In a press conference, Esperon, who chairs the National Task Force WPS, said “We are also now reactivating our marine research center in Pagasa Island.”
Esperon added that the Philippines might cooperate with other countries in marine research to better study and protect the West Philippine Sea, which was estimated to suffer $33 billion in marine life damage each year
Esperon said that the Philippines will start cooperation with ASEAN members first.
More vessels from the Bureau of Fisheries and Aquatic Resources, Philippine National Police, Armed Forces of the Philippines, among others, will be deployed in the WPS next year as part of an action plan to guard against incursions and illegal fishing in the Philippine waters.
Government infrastructure projects, such as ports and airfields, would be built close to the West Philippine Sea Agriculture undersecretary Cheryl Marie Caballero said illegal, unreported and unregulated fishing ( IUUF) threatens to destroy our deep sea marine resources, in the long haul and negatively impact on the supply of marine products and on the livelihood of fishers, in the near to medium ter
“The damages, as of 2020, is estimated to have reached 1,860 hectares with (damage) values of $354,249 per hectare according to a study of the University of the Philippines’ Marine Science Institute,” she said in a briefing organized by the Philippine Communications Operations Office (PCOO) Friday.
She underscored the importance of the West Philippine Sea to the country’s food security with its contribution of 7.39 percent to the country’s annual marine haul in 2020.
Caballero noted that the damage was primarily noted in the reef ecosystem at Panatag Shoal, as well as the Spratly Islands, primarily due to reclamation activities and illegal fishing operations.
“The destructive activities that is happening in the West Philippine Sea includes illegal and reported and regulated fishing. This has been one of the main challenges that create negative impact to the immediate environment, as well as those that distant surroundings,” shed added.
The Department of Agriculture said that fish haul had been declining year-on-year and due to a constraint in supply.
On Friday, it has approved the issuance of a Certificate of Necessity to Import (CNI) 60,000 metric tons (MT) of small pelagic fishes like roundscad or galunggong, mackerel and bonito.

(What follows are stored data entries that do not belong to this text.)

(** The reference: a leaf is the exclusive or of the updates of its bucket. *)
Definition leaf_after (os : list merkle_op) (i : nat) : Z :=
  foldl (fun h o => match o with
                    | Delta key d => if (bucket_of key =? i)%nat then Z.lxor h d else h
                    | Root => h
                    end) 0 os.

Definition leaves_after (os : list merkle_op) : list Z := map (leaf_after os) (seq 0 L4_SIZE).

Lemma root_inv t : merkle_inv t -> merkle_inv (get_root_hash t).2 /\ leaves_ (get_root_hash t).2 = leaves_ t.
Proof.
  intros Ht. unfold get_root_hash. cbn [snd]. split; [by apply recompute_dirty_inv|].
  by rewrite recompute_dirty_spec.
Qed.

Lemma run_merkle_inv os : merkle_inv (run_merkle os).
Proof.
  unfold run_merkle. induction os as [|o os IH] using rev_ind; [apply merkle_inv_new|]. rewrite foldl_snoc.
  destruct o; [by apply apply_delta_inv|by apply root_inv].
Qed.

Lemma run_merkle_leaves os : leaves_ (run_merkle os) = leaves_after os.
Proof.
  induction os as [|o os IH] using rev_ind.
  { apply list_eq. intros i. unfold leaves_after. destruct (decide (i < L4_SIZE)%nat) as [Hi|Hi].
    - rewrite list_lookup_fmap, lookup_seq_lt by done. by apply lookup_replicate_2.
    - rewrite !lookup_ge_None_2; [done|rewrite length_map, length_seq; lia|].
      change (leaves_ (run_merkle [])) with (replicate L4_SIZE 0). rewrite length_replicate. lia. }
  pose proof (run_merkle_inv os) as Hinv. unfold run_merkle in *. rewrite foldl_snoc. destruct o as [key d|].
  - cbn [merkle_do apply_delta leaves_]. rewrite IH. apply list_eq. intros i. unfold leaves_after.
    destruct (decide (i < L4_SIZE)%nat) as [Hi|Hi].
    + rewrite (list_lookup_fmap (leaf_after _)), lookup_seq_lt by done. cbn [fmap option_fmap option_map Nat.add].
      unfold leaf_after at 2. rewrite foldl_snoc. fold (leaf_after os i).
      destruct (Nat.eqb_spec (bucket_of key) i) as [->|Hne].
      * by rewrite list_lookup_alter_eq, list_lookup_fmap, lookup_seq_lt by done.
      * by rewrite list_lookup_alter_ne, list_lookup_fmap, lookup_seq_lt by done.
    + rewrite !lookup_ge_None_2; rewrite ?length_alter, ?length_map, ?length_seq; lia || done.
  - cbn [merkle_do]. rewrite (proj2 (root_inv _ Hinv)), IH. unfold leaves_after. apply map_ext. intros i.
    unfold leaf_after. by rewrite foldl_snoc.
Qed.

(** C13: lazy and eager hashing agree.  After any sequence of updates and root requests on a
    fresh tree, [get_root_hash] returns the root that hashing every level from the leaves up
    gives, for the leaves that are the exclusive or of the updates of their bucket; and it leaves
    the leaves and every inner level equal to that full rehash. *)
Theorem lazy_root_is_full_root os :
  let leaves := leaves_after os in
  let '(root, t) := get_root_hash (run_merkle os) in
  root = full_root leaves /\ leaves_ t = leaves /\
  l3_ t = full_l3 leaves /\ l2_ t = full_l2 leaves /\ l1_ t = full_l1 leaves /\ l0_ t = [full_root leaves].
Proof.
  cbv zeta. unfold get_root_hash. rewrite (recompute_dirty_spec _ (run_merkle_inv os)), run_merkle_leaves.
  by split_and!.
Qed.

End Merkle.
Lemma parse_record_corrupt r i b rest :
  record_wf r -> (i < length (record_bytes r))%nat -> protected_pos i ->
  record_bytes r !! i <> Some b ->
  parse_record (<[i := b]> (record_bytes r) ++ rest) = None.
Proof.
  intros [Hk Hp] Hi Hpos Hb. destruct r as [op key payload]. simpl in Hk, Hp.
  rewrite length_record_bytes in Hi. unfold record_bytes in *. cbn [r_op r_key r_payload] in *.
  set (crc := compute_crc op key payload) in *.
  assert (0 <= crc < 2 ^ 32) as Hcrc by apply compute_crc_range.
  destruct Hpos as [Hlt|Hge].
  - destruct (decide (i = 4%nat)) as [->|Hne].
    + (* the operation byte *)
      assert (<[4%nat := b]> (header_bytes (mkHeader crc op (zlen key) (zlen payload)) ++ key ++ payload)
        = header_bytes (mkHeader crc b (zlen key) (zlen payload)) ++ key ++ payload) as -> by done.
      rewrite <- !app_assoc, parse_record_framed by done.
      destruct (Z.eqb_spec (compute_crc b key payload) crc) as [E|]; [|done].
      exfalso. revert E. apply (compute_crc_changed _ _ _ _ _ _ 0 b); [done|simpl; lia|done].
    + (* the stored check value *)
      assert (i < 4)%nat as Hi4 by lia.
      set (field := <[i := b]> (le32 crc)).
      assert (length field = 4%nat) as Hf by (unfold field; by rewrite length_insert, length_le32).
      assert (<[i := b]> (header_bytes (mkHeader crc op (zlen key) (zlen payload)) ++ key ++ payload)
        = header_bytes (mkHeader (le_combine field) op (zlen key) (zlen payload)) ++ key ++ payload)
        as ->.
      { unfold header_bytes. cbn [h_crc h_op h_key_len h_payload_len]. rewrite <- !app_assoc.
        rewrite insert_app_l by (rewrite length_le32; lia).
        unfold le32 at 3. by rewrite (split_le_combine' field 4). }
      rewrite <- !app_assoc, parse_record_framed;
        [|pose proof (le_combine_bound field) as H; rewrite Hf in H; exact H|done..].
      destruct (Z.eqb_spec (compute_crc op key payload) (le_combine field)) as [E|]; [|done].
      exfalso. fold crc in E. apply Hb. unfold header_bytes. rewrite <- !app_assoc.
      rewrite lookup_app_l by (rewrite length_le32; lia).
      cbn [h_crc]. rewrite E. unfold le32. rewrite (split_le_combine' field 4) by done.
      unfold field. apply list_lookup_insert_eq. by rewrite length_le32.
  - (* the key or the payload *)
    assert (exists j, i = (HEADER_SIZE + j)%nat) as [j ->] by (exists (i - HEADER_SIZE)%nat; lia).
    rewrite lookup_app_r in Hb by (rewrite length_header_bytes; lia).
    rewrite length_header_bytes in Hb. rewrite Nat.add_sub_swap, Nat.sub_diag in Hb by lia.
    cbn [Nat.add] in Hb.
    rewrite insert_app_r_alt by (rewrite length_header_bytes; lia).
    rewrite length_header_bytes, Nat.add_sub_swap, Nat.sub_diag by lia. cbn [Nat.add].
    set (body := <[j := b]> (key ++ payload)).
    assert (body = take (length key) body ++ drop (length key) body) as Hbody by (by rewrite take_drop).
    assert (length body = (length key + length payload)%nat) as Hlb
      by (unfold body; by rewrite length_insert, length_app).
    rewrite Hbody. set (key' := take _ body) in *. set (payload' := drop _ body) in *.
    assert (zlen key = zlen key') as Ek by (unfold zlen, key'; rewrite length_take; lia).
    assert (zlen payload = zlen payload') as Ep by (unfold zlen, payload'; rewrite length_drop; lia).
    rewrite Ek, Ep in *. rewrite <- !app_assoc, parse_record_framed by done.
    destruct (Z.eqb_spec (compute_crc op key' payload') crc) as [E|]; [|done].
    exfalso. revert E. apply (compute_crc_changed _ _ _ _ _ _ (S j) b).
    + by rewrite <- Hbody.
    + simpl. rewrite length_app. lia.
    + done.
Qed.
(* ===== verification/OrdMap.v ===== *)
(** * [std::map<std::string, V>]

    The ordered map of the shards: the entries in key order.  [m_find], [m_assign]
    ([m[k] = v]) and [m_lower_bound] are the operations the store uses; iteration is
    the list itself. *)
From S2P Require Import Prelude CxxString.

Abbreviation omap V := (list (bytes * V)).

Section OrdMap.
Context {V : Type}.

Fixpoint m_find (k : bytes) (m : omap V) : option V :=
  match m with
  | [] => None
  | (k', v) :: m' => if decide (k = k') then Some v else m_find k m'
  end.

Fixpoint m_assign (k : bytes) (v : V) (m : omap V) : omap V :=
  match m with
  | [] => [(k, v)]
  | (k', v') :: m' =>
      if bytes_ltb k k' then (k, v) :: m
      else if decide (k = k') then (k, v) :: m'
      else (k', v') :: m_assign k v m'
  end.

(** The entries from the first key not less than [k] on. *)
Fixpoint m_lower_bound (k : bytes) (m : omap V) : omap V :=
  match m with
  | [] => []
  | (k', v) :: m' => if bytes_ltb k' k then m_lower_bound k m' else m
  end.

Definition key_lt (a b : bytes * V) : Prop := bytes_ltb a.1 b.1 = true.

Definition m_sorted (m : omap V) : Prop := StronglySorted key_lt m.

(** ** Lemmas *)

Lemma m_find_elem k v m : m_find k m = Some v -> (k, v) ∈ m.
Proof.
  induction m as [|[k' v'] m IH]; simpl; [done|].
  destruct (decide (k = k')) as [->|]; [intros [= ->]; left|intros H; right; auto].
Qed.

Lemma m_find_None k m : m_find k m = None <-> k ∉ m.*1.
Proof.
  induction m as [|[k' v'] m IH]; simpl.
  - split; [intros _; apply not_elem_of_nil|done].
  - rewrite not_elem_of_cons, <- IH. destruct (decide (k = k')) as [->|Hne].
    + split; [done|]. by intros [? _].
    + split; [done|]. by intros [_ ?].
Qed.

Lemma m_sorted_cons_lt k v m k' v' :
  m_sorted ((k, v) :: m) -> (k', v') ∈ m -> bytes_ltb k k' = true.
Proof.
  intros [_ Hall]%StronglySorted_inv Hin. rewrite Forall_forall in Hall.
  by apply (Hall (k', v')).
Qed.

Lemma m_sorted_NoDup m : m_sorted m -> NoDup m.*1.
Proof.
  induction m as [|[k v] m IH]; intros Hs; simpl; [constructor|].
  apply NoDup_cons. split.
  - intros ([k' v'] & E & Hin)%list_elem_of_fmap. simpl in E. subst k'.
    pose proof (m_sorted_cons_lt _ _ _ _ _ Hs Hin) as H. by rewrite bytes_ltb_irrefl in H.
  - apply IH. by apply StronglySorted_inv in Hs as [? _].
Qed.

Lemma m_find_sorted k v m : m_sorted m -> (k, v) ∈ m -> m_find k m = Some v.
Proof.
  induction m as [|[k' v'] m IH]; intros Hs Hin; [by apply elem_of_nil in Hin|]. simpl.
  apply elem_of_cons in Hin as [[= -> ->]|Hin]; [by rewrite decide_True|].
  rewrite decide_False.
  - apply IH; [by apply StronglySorted_inv in Hs as [? _]|done].
  - intros ->. pose proof (m_sorted_cons_lt _ _ _ _ _ Hs Hin) as H.
    by rewrite bytes_ltb_irrefl in H.
Qed.

Lemma m_find_assign_eq k v m : m_find k (m_assign k v m) = Some v.
Proof.
  induction m as [|[k' v'] m IH]; simpl.
  - by rewrite decide_True.
  - destruct (bytes_ltb k k'); simpl; [by rewrite decide_True|].
    destruct (decide (k = k')) as [->|Hne]; simpl; [by rewrite decide_True|].
    by rewrite decide_False.
Qed.

Lemma m_find_assign_ne k k' v m : k <> k' -> m_find k' (m_assign k v m) = m_find k' m.
Proof.
  intros Hne. induction m as [|[k0 v0] m IH]; simpl.
  - by rewrite decide_False.
  - destruct (bytes_ltb k k0); simpl; [by rewrite decide_False|].
    destruct (decide (k = k0)) as [->|]; simpl; [by rewrite !decide_False|].
    by rewrite IH.
Qed.

Lemma m_assign_elem k v m k' v' :
  (k', v') ∈ m_assign k v m -> (k' = k /\ v' = v) \/ (k', v') ∈ m.
Proof.
  induction m as [|[k0 v0] m IH]; simpl.
  - intros ?%list_elem_of_singleton. simplify_eq. auto.
  - rewrite elem_of_cons.
    destruct (bytes_ltb k k0); [|destruct (decide (k = k0))]; rewrite ?elem_of_cons.
    + intros [[= -> ->]|[[= -> ->]|?]]; auto.
    + intros [[= -> ->]|?]; auto.
    + intros [[= -> ->]|[[-> ->]|?]%IH]; auto.
Qed.

Lemma m_assign_sorted k v m : m_sorted m -> m_sorted (m_assign k v m).
Proof.
  unfold m_sorted. induction 1 as [|[k0 v0] m Hs IH Hall]; simpl.
  { constructor; [constructor|apply Forall_nil; exact I]. }
  destruct (bytes_ltb k k0) eqn:E.
  - constructor; [by constructor|]. constructor; [done|].
    eapply Forall_impl; [exact Hall|]. intros [k' v'] H. by eapply bytes_ltb_trans.
  - destruct (decide (k = k0)) as [->|Hne]; [by constructor|].
    constructor; [done|]. apply Forall_forall. intros [k' v'] [[-> ->]|Hin]%m_assign_elem.
    + unfold key_lt. simpl. apply not_false_is_true. intros H. by apply Hne, bytes_ltb_total.
    + rewrite Forall_forall in Hall. by apply Hall.
Qed.

(** Assigning to a fresh or an existing key, as a change of the entry list. *)
Lemma m_assign_split k v m :
  exists m1 m2, m_assign k v m = m1 ++ (k, v) :: m2 /\
    ((m = m1 ++ m2) \/ exists v0, m = m1 ++ (k, v0) :: m2).
Proof.
  induction m as [|[k0 v0] m IH]; simpl; [exists [], []; auto|].
  destruct (bytes_ltb k k0); [exists [], ((k0, v0) :: m); auto|].
  destruct (decide (k = k0)) as [->|Hne]; [exists [], m; eauto|].
  destruct IH as (m1 & m2 & -> & [-> | (v1 & ->)]).
  - exists ((k0, v0) :: m1), m2. auto.
  - exists ((k0, v0) :: m1), m2. split; [done|]. right. eauto.
Qed.

Lemma m_lower_bound_filter k m :
  m_sorted m -> m_lower_bound k m = List.filter (fun e => negb (bytes_ltb e.1 k)) m.
Proof.
  induction 1 as [|[k0 v0] m Hs IH Hall]; simpl; [done|].
  destruct (bytes_ltb k0 k) eqn:E; simpl; [done|]. f_equal. symmetry.
  rewrite Forall_forall in Hall. clear -Hall E.
  induction m as [|[k1 v1] m IH]; simpl; [done|].
  assert (bytes_ltb k0 k1 = true) as H1 by (apply (Hall (k1, v1)); left).
  destruct (bytes_ltb k1 k) eqn:E1; simpl.
  - by rewrite (bytes_ltb_trans _ _ _ H1 E1) in E.
  - f_equal. apply IH. intros x Hx. apply Hall. by right.
Qed.

(** Two maps with the same lookups are the same list of entries. *)
Lemma m_ext m1 : forall m2,
  m_sorted m1 -> m_sorted m2 -> (forall k, m_find k m1 = m_find k m2) -> m1 = m2.
Proof.
  induction m1 as [|[k1 v1] m1 IH]; intros [|[k2 v2] m2] H1 H2 Hf; [done|..].
  - specialize (Hf k2). simpl in Hf. by rewrite decide_True in Hf.
  - specialize (Hf k1). simpl in Hf. by rewrite decide_True in Hf.
  - assert (k1 = k2) as <-.
    { apply bytes_ltb_total; apply not_true_is_false; intros Hlt.
      - pose proof (Hf k1) as Hk. simpl in Hk. rewrite decide_True in Hk by done.
        destruct (decide (k1 = k2)) as [->|]; [by rewrite bytes_ltb_irrefl in Hlt|].
        symmetry in Hk. apply m_find_elem in Hk. pose proof (m_sorted_cons_lt _ _ _ _ _ H2 Hk).
        by rewrite (bytes_ltb_asym k1 k2) in H.
      - pose proof (Hf k2) as Hk. simpl in Hk. rewrite (decide_True (P := k2 = k2)) in Hk by done.
        destruct (decide (k2 = k1)) as [->|]; [by rewrite bytes_ltb_irrefl in Hlt|].
        apply m_find_elem in Hk. pose proof (m_sorted_cons_lt _ _ _ _ _ H1 Hk).
        by rewrite (bytes_ltb_asym k2 k1) in H. }
    pose proof (Hf k1) as Hk. simpl in Hk. rewrite !decide_True in Hk by done. simplify_eq.
    f_equal. pose proof (m_sorted_NoDup _ H1) as N1. pose proof (m_sorted_NoDup _ H2) as N2.
    simpl in N1, N2. apply NoDup_cons in N1 as [N1 _]. apply NoDup_cons in N2 as [N2 _].
    apply StronglySorted_inv in H1 as [H1 _]. apply StronglySorted_inv in H2 as [H2 _].
    apply IH; [done..|]. intros k. specialize (Hf k). simpl in Hf.
    destruct (decide (k = k1)) as [->|]; [|done].
    by rewrite (proj2 (m_find_None _ _) N1), (proj2 (m_find_None _ _) N2).
Qed.

End OrdMap.

(** ** Restricting a map to some keys and applying a function to its values *)

Definition m_select {V W} (P : bytes -> bool) (f : V -> W) (m : omap V) : omap W :=
  map (fun e => (e.1, f e.2)) (List.filter (fun e => P e.1) m).

Lemma m_find_select {V W} P (f : V -> W) m k :
  m_find k (m_select P f m) = if P k then f <$> m_find k m else None.
Proof.
  unfold m_select. induction m as [|[k0 v0] m IH]; simpl; [by destruct (P k)|].
  destruct (P k0) eqn:E0; simpl.
  - destruct (decide (k = k0)) as [->|]; [by rewrite E0|done].
  - destruct (decide (k = k0)) as [->|]; [by rewrite IH, E0|done].
Qed.

Lemma m_sorted_select {V W} P (f : V -> W) m : m_sorted m -> m_sorted (m_select P f m).
Proof.
  unfold m_sorted, m_select. induction 1 as [|[k0 v0] m Hs IH Hall]; simpl; [constructor|].
  destruct (P k0); simpl; [|done]. constructor; [done|].
  rewrite Forall_forall in Hall. apply Forall_forall. intros [k w] Hin. apply list_elem_of_fmap in Hin as ([k' v'] & [= -> ->] & Hin).
  apply list_elem_of_In, filter_In in Hin as [Hin _]. apply list_elem_of_In in Hin.
  by apply (Hall (k', v')).
Qed.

“We are doing a balancing act, wherein our primordial concern is to enhance and sustain the development of our fisheries sector, and provide our fellow citizens affordable fish on their table. Further, such policy decision eases the pressure on food inflation, thus benefitting mostly our poor countrymen whose purchasing power has been reduced due to the economic slowdown and the Covid-19 pandemic,” said Agriculture secretary William Dar.
Imported fish will be sold in public wet markets in Metro Manila and fish-deficient areas, as well.
Importers were advised to sell the imported fish at P88 per kilogram (kg) wholesale, based on 2020 CNI fish auction conducted by BFAR, or lower as a result of the cost unbundling for imported small pelagic fishes.
The import certificate is valid from September 2 to December 2021. The approved quantity is slightly smaller than the supply deficiency as projected by the BFAR, at 65,000 MT in the fourth quarter.
The National Economic Development Authority (NEDA) has recommended to import a maximum volume of 200,000 MT for the 4th of 2021 and on the 1st quarter of 2022.
Under Fisheries Administrative Order No. 259, Series of 2018, Section 4, the DA will issue a monthly importable volume for the duration of the closed fishing season.